Now, after some time you will have two choices, when it comes to “Anti-Vehicle” tactics. Panzer greandiers are the most expensive option, both in terms of manpower and ammo. Their Panzerschrecks will be deadly against most tanks and vehicles, and since they can move rapidly you could take out enemy units from the safety of green cover. However, Panzer grenadiers might be lost quickly to enemy artillery/mass unit tactics, so be sure to pull them back if things get bad. Your second option is the Pak 40. In some ways this is “Overkill”, against early enemy vehicles, but Overkill might be just the thing you need. The problem is that most maps are so open that you would need at least two Paks to watch an area fully, so if you do decide to use a Pak you must put Grenadiers further toward the enemy, so that you can react early enough and reposition your Pak where it is needed. The middle “ground” or perhaps the cheapest option out of all these is the Armored Car. It costs only 80 Manpower and 20 Fuel and its 2cm Cannon upgrade costs 70 Ammo. It is a weakly armored and has little health but the 2cm cannon can destroy Infantry (if used safely from medium distance) and it most certainly can shoot down enemy light vehicles, such as half-tracks and the SU-76. The problem with the Armored Car is that it is very easy to destroy, so you have to use it very carefully, and repair it as soon as it gets damaged.
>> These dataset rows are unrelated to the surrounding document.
(** What its head frames. *)
Definition content (m : Message) : bytes :=
  if m_bodiless m then []
  else if bool_decide (m_trailers m = []) then m_body m
  else chunked (if bool_decide (m_body m = []) then [] else [(m_body m, [])]) (map field_line (m_trailers m)).

Definition message_lines (m : Message) : list bytes := first m :: map field_line (m_headers m ++ framing m).

Definition octets_of (m : Message) : bytes := written (message_lines m) ++ CRLF ++ content m.

Lemma written_app a b : written (a ++ b) = written a ++ written b.
Proof. unfold written. by rewrite map_app, concat_app. Qed.

Lemma head_and_tail_octets m :
  let '(head, tail) := head_and_tail m in
  head ++ (if m_bodiless m then [] else m_body m) ++ tail = octets_of m.
Proof.
  unfold head_and_tail, octets_of, message_lines, framing, content, lines.
  rewrite write_fields_lines, app_nil_l.
  change (first m :: ?l) with ([first m] ++ l). rewrite !map_app, !written_app.
  assert (written [first m] = first m ++ CRLF) as -> by (unfold written; cbn; by rewrite app_nil_r).
  destruct (close m && _); destruct (m_bodiless m); try case_bool_decide as Ht;
    try case_bool_decide as Hb; rewrite ?Ht, ?Hb, ?write_fields_lines;
    unfold chunked, chunk, chunk_line, written, field_line; cbn [map concat fst snd app];
    repeat rewrite <- (assoc_L (++)); rewrite ?app_nil_r; cbn [app]; repeat rewrite <- (assoc_L (++)); try done.
Qed.

Lemma write_all_wrote bs w :
  refusals w = [] -> write_all bs w = (Ok tt, mkWire (incoming w) (outgoing w ++ bs) []).
Proof.
  intros Hr. destruct w as [rs out rf]. cbn in Hr. subst rf. destruct bs as [|b bs]; [|done].
  cbn. by rewrite app_nil_r.
Qed.

Lemma message_wrote m what w :
  refusals w = [] ->
  write_message m what w = (Ok tt, mkWire (incoming w) (outgoing w ++ octets_of m) []).
Proof.
  intros Hr. unfold write_message. pose proof (head_and_tail_octets m) as Ho.
  destruct (head_and_tail m) as [head tail]. rewrite <- Ho. unfold mmap_err, mthen, flush.
  rewrite (write_all_wrote head w Hr). rewrite !write_all_wrote by done. cbn [incoming outgoing].
  unfold asked. cbn [refusals incoming outgoing map_err]. by rewrite app_nil_r, <- !(assoc_L (++)).
Qed.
Out of those three options the Panzer Grenadiers and the Pak 40 will be useful in the more distant future when the enemy deploys tanks or the SU-85. However, if you need a somewhat cheaper alternative, or if the enemy is heavily abusing Snipers, then the Armored Car is the more sensible option (one time an enemy deployed 3 Sniper Squads to haunt my HMGs and Grenadiers. A single Armored Car kept them at bay for most of the battle).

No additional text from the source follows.